La séparation des tâches a suivi. En 1903, Siemens & Halske scinde ses activités de génie électrique en une nouvelle entité, Siemens-Schuckertwerke. Cette décision a absorbé la société Schuckert & Co, basée à Nuremberg. À partir de 1919, les deux grandes entreprises étaient généralement présidées par la même personne, toujours membre de la famille Siemens.
La technologie médicale est apparue comme un autre pilier. En 1932, Siemens fusionna avec la société Erlander Reiniger Gebbert & Schall pour former Siemens-Reiniger-Werke AG. Cette division se concentrait sur les équipements diagnostiques et thérapeutiques, notamment les appareils à rayons X et les microscopes électroniques.
La période entre 1933 et 1945 marque un chapitre sombre et complexe. La Maison Siemens s’est considérablement développée sous le Troisième Reich. Les usines fonctionnèrent à pleine capacité pendant la Seconde Guerre mondiale. En 1943 et 1944, les installations furent dispersées à travers le pays pour échapper aux frappes aériennes alliées. À la fin de la guerre, le coût humain est devenu un calcul légal. Hermann von Siemens, le chef du groupe, a été interné de 1946 à 1948. Les responsables de Siemens ont été accusés de recruter et d’employer de la main-d’œuvre esclave provenant de pays captifs. Ils furent également impliqués dans la construction et le fonctionnement du camp d’extermination d’Auschwitz et du camp de concentration de Buchenwald.
Le bilan physique a été lourd. Environ 90 pour cent des usines et équipements de l’entreprise situés dans la zone allemande occupée par les Soviétiques ont été expropriés.
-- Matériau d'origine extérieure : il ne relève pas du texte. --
(** C40: A write ends and loses only old diagnostics.  On a log within its bounds and a
    disk that works, a write of any length returns after at most one iteration per
    byte, leaves every file within the limit, and appends its bytes, in order, to
    the history kept in the files; the oldest part of the history is dropped only
    when at least [limit] newer bytes remain. *)
Theorem log_write_bounded fuel b log files :
  log_ok log files → length b ≤ fuel →
  ∃ log' files', write fuel b log (sound files) = Some (true, log', sound files') ∧
    log_ok log' files' ∧ lg_limit log' = lg_limit log ∧
    ∃ dropped, history (lg_path log) files ++ b = dropped ++ history (lg_path log) files' ∧
      (dropped = [] ∨ lg_limit log ≤ blen (history (lg_path log) files'))%Z.
Proof.
  revert b log files; induction fuel as [|fuel IH]; intros b log files Hok Hf.
  { destruct b; [|cbn in Hf; lia]. exists log, files. split_and!; [done|done|done|]. exists []. rewrite app_nil_r. split; [done|by left]. }
  destruct b as [|x b]; [exists log, files; split_and!; [done|done|done|]; exists []; rewrite app_nil_r; split; [done|by left]|].
  cbn [write]. set (r := x :: b) in *.
  destruct (write_step_sound r log files Hok) as (size & log1 & files1 & -> & Hsize & Hok1 & Hp1 & Hl1 & d1 & E1 & D1); [done|].
  destruct (IH (drop size r) log1 files1 Hok1) as (log2 & files2 & -> & Hok2 & Hl2 & d2 & E2 & D2); [rewrite length_drop; lia|].
  exists log2, files2. split_and!; [done|done|congruence|]. rewrite Hp1, Hl1 in *. exists (d1 ++ d2). split.
  - rewrite <-app_assoc, <-E2, app_assoc, <-E1, <-app_assoc. by rewrite take_drop.
  - destruct D2 as [->|D2]; [|by right]. destruct D1 as [->|D1]; [by left|right].
    cbn [app] in E2. rewrite <-E2. unfold blen in *. rewrite length_app. lia.
Qed.

(** ** Opening *)

(** The newest [limit] bytes. *)
Definition newest (limit : Z) (b : bytes) : bytes := drop (length b - Z.to_nat limit) b.

Lemma trim_existing_sound path limit files :
  (0 ≤ limit)%Z →
  ∃ files', trim_existing path limit (sound files) = (true, sound files') ∧
    files' !! path = newest limit <$> files !! path ∧ ∀ q, q ≠ path → files' !! q = files !! q.
Proof.
  intros Hl. unfold trim_existing, fs_read, next_fault. cbn [fs_faults sound fs_files].
  destruct (files !! path) as [b|] eqn:E; [|exists files; by rewrite E].
  assert (Z.to_nat limit < length b → length (newest limit b) = Z.to_nat limit) as Hn by (unfold newest; rewrite length_drop; lia).
  unfold blen. case_decide as Hlong.
  - unfold fs_overwrite, fs_set_len, next_fault. cbn [fs_faults sound fs_files set_file]. fold (newest limit b).
    eexists. split; [done|]. cbn [fs_files]. rewrite !lookup_insert_eq, E. cbn [default from_option fmap option_fmap option_map]. unfold id. split.
    + f_equal. rewrite take_app_le by (rewrite Hn; lia). rewrite firstn_all2 by (rewrite Hn; lia). done.
    + intros q Hq. by rewrite lookup_insert_ne; [apply lookup_insert_ne|].
  - exists files. split; [done|]. split; [|done]. rewrite E. cbn. unfold newest.
    by replace (length b - Z.to_nat limit) with 0 by lia.
Qed.

Lemma trim_all_sound path limit ix files :
  (0 ≤ limit)%Z → NoDup ix → (∀ i, i ∈ ix → i ≤ BACKUPS) →
  ∃ files', trim_all path limit ix (sound files) = (true, sound files') ∧
    ∀ i, i ≤ BACKUPS → files' !! log_name path i =
      if bool_decide (i ∈ ix) then newest limit <$> files !! log_name path i else files !! log_name path i.
Proof.
  intros Hl. revert files; induction ix as [|i ix IH]; intros files Hn Hb; cbn [trim_all].
  { exists files. split; [done|]. intros j _. by rewrite bool_decide_false by set_solver. }
  apply NoDup_cons in Hn as [Hi Hn].
  destruct (trim_existing_sound (log_name path i) limit files Hl) as (f1 & -> & E1 & O1).
  destruct (IH f1 Hn) as (f2 & -> & E2); [set_solver|]. exists f2. split; [done|]. intros j Hj. rewrite E2 by done.
  destruct (decide (j = i)) as [->|Hne].
  - rewrite (bool_decide_false (i ∈ ix)) by done. by rewrite bool_decide_true by set_solver.
  - rewrite O1 by (intros E%log_name_inj; [done|done|apply Hb; set_solver]).
    by rewrite (bool_decide_ext (j ∈ i :: ix) (j ∈ ix)) by set_solver.
Qed.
Les puissances occidentales ont supprimé et détruit des installations supplémentaires. La trajectoire n’a changé que lorsque la guerre froide a suscité un intérêt stratégique dans la reconstruction économique de l’Allemagne de l’Ouest.
La reconstruction a commencé à partir d’une base ouest-allemande dans les années 1950. L’entreprise a progressivement regagné sa part des marchés électriques européens et étrangers. Dans les années 1960, elle était redevenue l’une des plus grandes entreprises électriques du monde.
La fusion en 1966 avec Siemens AG a consolidé ces parties disparates. La nouvelle entité a continué à se développer à l’échelle mondiale tout au long du 20e siècle. Au début du 21e siècle, la gamme de produits était incroyablement large. Il comprenait des systèmes d’imagerie diagnostique, des téléphones portables et des appareils auditifs. Il couvrait également les systèmes de transport en commun, les radars d’aérodrome et les équipements de production d’électricité. L’entreprise a même conçu, construit et exploité des réseaux de télécommunications.
Aujourd’hui, Siemens compte parmi les plus grands détenteurs de brevets au monde. De lourds investissements dans la recherche et le développement sont à l’origine de cette production. La fusion qui a donné naissance à la société moderne n’était pas qu’une simple mesure administrative. C’était une consolidation d’un siècle d’évolution technologique. L’héritage comprend à la fois une innovation révolutionnaire et une sérieuse responsabilité historique. L’équilibre entre ces deux réalités définit l’identité actuelle de l’entreprise.